Working closely with partners, the MAP 16 project pivoted its strategies to include the use of remote and online tools. Soon, its programming included raising awareness about COVID-19, as well as distance learning and training support for hundreds of children.

Specifically, OSMM supported distance learning by ensuring that its beneficiaries had access to online learning tools. It then made all of its programming available online, including art contests and online gaming for children.

Further, OSMM took steps to stay in touch with beneficiaries, communicating with children and their families through phone calls and video chats on a daily basis.

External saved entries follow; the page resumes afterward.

(* ===== verification/IpcPid.v ===== *)
(** * Owners of process and thread IDs: [libos/src/ipc/libos_ipc_pid.c]

    The process leader keeps which process owns which range of IDs.  The tree of
    ranges is an ordered sequence ([OrdSeq]), and [g_id_owners_tree_lock] makes each
    operation atomic.  The arguments [mem], [mem1], [mem2] say whether the calls of
    [malloc] succeed. *)

From S2P Require Import Prelude OrdSeq.

Definition PID_MAX_LIMIT : Z := 4194304.
Definition PID_MAX : Z := PID_MAX_LIMIT - 1.
Definition MAX_RANGE_SIZE : Z := 0x20.

Record id_range := IdRange { rstart : Z; rend : Z; rowner : Z }.

Definition id_range_cmp (a b : id_range) : bool := rstart a <=? rend b.

Record ipc_ids := IpcIds { g_id_owners_tree : list id_range; g_last_id : Z }.

Abbreviation M := (SM ipc_ids).

Definition put_tree (t : list id_range) : M unit := sm_modify (fun s => IpcIds t (g_last_id s)).

(** [*end] for a range that begins at [next_id]. *)
Definition range_end (next_id : Z) : Z :=
  let e := u32 (next_id + MAX_RANGE_SIZE - 1) in if PID_MAX <? e then PID_MAX else e.

(** The loop of [_find_free_id_range] over the ranges from [node] on. *)
Fixpoint find_free_loop (nodes : list id_range) (next_id : Z) : M (option (Z * Z)) :=
  match nodes with
  | [] => mret (Some (next_id, range_end next_id))
  | range :: nodes' =>
      if next_id <? rstart range then
        mret (Some (next_id, Z.min (range_end next_id) (u32 (rstart range - 1))))
      else
        sm_assert (next_id <=? rend range);;
        if rend range =? PID_MAX then mret None
        else find_free_loop nodes' (u32 (rend range + 1))
  end.

Definition _find_free_id_range : M (option (Z * Z)) :=
  s ← sm_get;
  let next_id := u32 (g_last_id s + 1) in
  if PID_MAX <? next_id then sm_bug
  else find_free_loop (snd (span (id_range_cmp (IdRange next_id next_id 0)) (g_id_owners_tree s))) next_id.

(** Result: return value, [*start] and [*end]. *)
Definition alloc_id_range (mem : bool) (owner : Z) : M (Z * Z * Z) :=
  sm_assert (negb (owner =? 0));;
  if mem then
    found ← _find_free_id_range;
    match found with
    | None => sm_bug
    | Some (start, end_) =>
        sm_assert (negb (start =? 0) && negb (end_ =? 0));;
        let new_range := IdRange start end_ owner in
        s ← sm_get;
        put_tree (seq_insert (id_range_cmp new_range) new_range (g_id_owners_tree s));;
        sm_assert (g_last_id s <? end_);;
        sm_modify (fun s => IpcIds (g_id_owners_tree s) end_);;
        mret (0, start, end_)
    end
  else mret (- ENOMEM, 0, 0).

(** The tree in front of, and from, the range that [avl_tree_lower_bound] returns
    for a single ID. *)
Definition id_lookup (id : Z) (t : list id_range) : list id_range * list id_range :=
  span (id_range_cmp (IdRange id id 0)) t.

Definition insert_range (r : id_range) (t : list id_range) : list id_range :=
  seq_insert (id_range_cmp r) r t.

Definition change_id_owner (mem1 mem2 : bool) (id new_owner : Z) : M Z :=
  if negb mem1 then mret (- ENOMEM)
  else if negb mem2 then mret (- ENOMEM)
  else
    let new_range1 := IdRange id id new_owner in
    s ← sm_get;
    match id_lookup id (g_id_owners_tree s) with
    | (_, []) => sm_bug
    | (before, range :: after) =>
        if (id <? rstart range) || (rend range <? id) then sm_bug
        else
          (if rstart range =? rend range then
             sm_assert (id =? rstart range);;
             put_tree (before ++ IdRange (rstart range) (rend range) new_owner :: after)
           else if rstart range =? id then
             put_tree (insert_range new_range1
               (before ++ IdRange (u32 (rstart range + 1)) (rend range) (rowner range) :: after))
           else if rend range =? id then
             put_tree (insert_range new_range1
               (before ++ IdRange (rstart range) (u32 (rend range - 1)) (rowner range) :: after))
           else
             sm_assert (3 <=? u32 (rend range - rstart range + 1));;
             let new_range2 := IdRange (u32 (id + 1)) (rend range) (rowner range) in
             put_tree (insert_range new_range2 (insert_range new_range1
               (before ++ IdRange (rstart range) (u32 (id - 1)) (rowner range) :: after))));;
          mret 0
    end.

(** [avl_tree_find] returns some range that overlaps the given one.  Here it is the
    first one; if several overlap, none of them equals the given one, so that the
    code ends in [BUG()] whichever is found. *)
Definition release_id_range (start end_ : Z) : M unit :=
  let dummy := IdRange start end_ 0 in
  s ← sm_get;
  match span (fun r => id_range_cmp dummy r && id_range_cmp r dummy) (g_id_owners_tree s) with
  | (_, []) => sm_bug
  | (before, range :: after) =>
      if negb (rstart range =? start) || negb (rend range =? end_) then sm_bug
      else put_tree (before ++ after)
  end.

Definition find_id_owner (id : Z) : M Z :=
  s ← sm_get;
  match id_lookup id (g_id_owners_tree s) with
  | (_, []) => mret 0
  | (_, range :: _) => if (id <? rstart range) || (rend range <? id) then mret 0 else mret (rowner range)
  end.

(** ** The requests of the processes

    [leader_vmid] is 0 in the leader itself.  In another process, [mem] is the
    allocation of the message and [send] the result of sending it (and of waiting
    for the response); the leader runs the callback if the message arrives.
    [lmem], [lmem1] and [lmem2] are the allocations in the leader. *)

Section requests.
Variables (leader_vmid self_vmid : Z).

Definition ipc_alloc_id_range_callback (lmem : bool) (src : Z) : M (Z * Z) :=
  '(ret, start, end_) ← alloc_id_range lmem src;
  mret (if ret <? 0 then (0, 0) else (start, end_)).

Definition ipc_alloc_id_range (mem : bool) (send : Z) (lmem : bool) : M (Z * Z * Z) :=
  if leader_vmid =? 0 then alloc_id_range lmem self_vmid
  else if negb mem then mret (- ENOMEM, 0, 0)
  else if send <? 0 then mret (send, 0, 0)
  else
    '(start, end_) ← ipc_alloc_id_range_callback lmem self_vmid;
    mret (if negb (start =? 0) && negb (end_ =? 0) then (0, start, end_) else (- EAGAIN, 0, 0)).

(** A callback that fails ends the leader ([receive_ipc_messages]): the requester
    then gets the error [lost] of the broken connection. *)
Definition ipc_change_id_owner (mem : bool) (send : Z) (lmem1 lmem2 : bool) (lost : Z) (id new_owner : Z)
    : M Z :=
  if leader_vmid =? 0 then change_id_owner lmem1 lmem2 id new_owner
  else if negb mem then mret (- ENOMEM)
  else if send <? 0 then mret send
  else
    ret ← change_id_owner lmem1 lmem2 id new_owner;
    mret (if ret <? 0 then lost else 0).

Definition ipc_get_id_owner (mem : bool) (send : Z) (id : Z) : M (Z * Z) :=
  if leader_vmid =? 0 then owner ← find_id_owner id; mret (0, owner)
  else if negb mem then mret (- ENOMEM, 0)
  else if send <? 0 then mret (send, 0)
  else owner ← find_id_owner id; mret (0, owner).

End requests.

The NGO added new activities to its programming, including awareness raising around symptoms, treatment, and prevention of COVID-19, the distribution of hygiene products and protective masks.

These modifications meant that the approach and implementation of the project took on a new form, but the objectives and results remained the same.

What happened to Ghizlan?

“One of the most uplifting stories is that of a girl who was working for a wealthy family,” Tabyaoui said. “She is one of many others who have completed vocational training or are integrated back into school.”

Today, Ghizlan is in high school. She received educational support from OSMM, which covered her tuition fees and provided a safe space to study and learn. She passed the certification exam and earned a diploma in textile dyeing and decoration.

Ghizlan with her friends in the library of the Training and Integration Center for Youth.
Ghizlan with her friends in the library of the Training and Integration Center for Youth.

“I feel so much better. I’m living like any girl my age. OSMM gave me the ability to dream again, so I could achieve my goals.”

During her time as a “petite-bonne”, Ghizlan’s desire to help her family through the difficult times kept her going. Now, finally, she is looking toward her own bright future.

That bright future is one made possible with help from stakeholders including the ILO, USDOL, and NGOs like OSMM.

“My wish is that we find children at school, not in the labour market,” said Tabyaoui. “I want to see them in training centres, with diplomas, growing up and creating their own small businesses. Everyone deserves to live a decent life, and no child deserves to be in child labour.”

Ghizlan is studying with her friend in her house.
Ghizlan is studying with her friend in her house.